Material for the task:
"""
(** ** Valid UTF-8 after an ASCII byte *)

Lemma Valid_step c s : Valid (c :: s) = true ->
  exists r t, is_scalar r = true /\ c :: s = encode_rune r ++ t /\ Valid t = true.
Proof.
  intros (rs & Hrs & E)%Valid_spec. destruct rs as [|r rs]; [done|].
  apply list.Forall_cons in Hrs as [Hr Hrs]. rewrite runes_str_cons in E. exists r, (runes_str rs).
  split_and!; [done|done|]. by apply Valid_runes_str.
Qed.

Lemma encode_rune_ascii r : r < 128 -> encode_rune r = [byte_of r].
Proof. intros. unfold encode_rune. by rewrite (proj2 (Z.ltb_lt _ _)). Qed.

Lemma Valid_tail c s : bval c < 128 -> Valid (c :: s) = true -> Valid s = true.
Proof.
  intros Hc (r & t & Hr & E & Ht)%Valid_step. destruct (encode_rune_head r Hr) as (d & k & Ed & Hd).
  rewrite Ed in E. injection E as -> E. destruct Hd as [[Hlt _]|]; [|lia].
  rewrite encode_rune_ascii in Ed by done. injection Ed as _ <-. by subst s.
Qed.

Lemma Valid_after k s : ascii k -> Valid (k ++ s) = true -> Valid s = true.
Proof.
  induction k as [|c k IH]; [done|]. cbn [forallb app]. intros [Hc Hk]%andb_true_iff Hv. apply IH; [done|].
  apply (Valid_tail c); [|done]. unfold ascii_byte in Hc. lia.
Qed.

Lemma ws_ascii w : ws w -> ascii w.
Proof.
  induction w as [|c w IH]; [done|]. cbn [forallb]. intros [Hc Hw]%andb_true_iff. rewrite IH by done.
  by destruct c.
Qed.

(** ** Reading and what it denotes *)

(** [p'] is [p] after the text [k], with valid UTF-8 left to read. *)
Definition reads (k : str) (p p' : scanner) : Prop := consumes k p p' /\ Valid (rest p') = true.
"""
Exercise: What you give back must be the stretch above, starting at the line with "split_and!; [done|done|]. by" and ending at the line with "Lemma Valid_tail c", copied exactly.

Answer to the problem:
  split_and!; [done|done|]. by apply Valid_runes_str.
Qed.

Lemma encode_rune_ascii r : r < 128 -> encode_rune r = [byte_of r].
Proof. intros. unfold encode_rune. by rewrite (proj2 (Z.ltb_lt _ _)). Qed.

Lemma Valid_tail c s : bval c < 128 -> Valid (c :: s) = true -> Valid s = true.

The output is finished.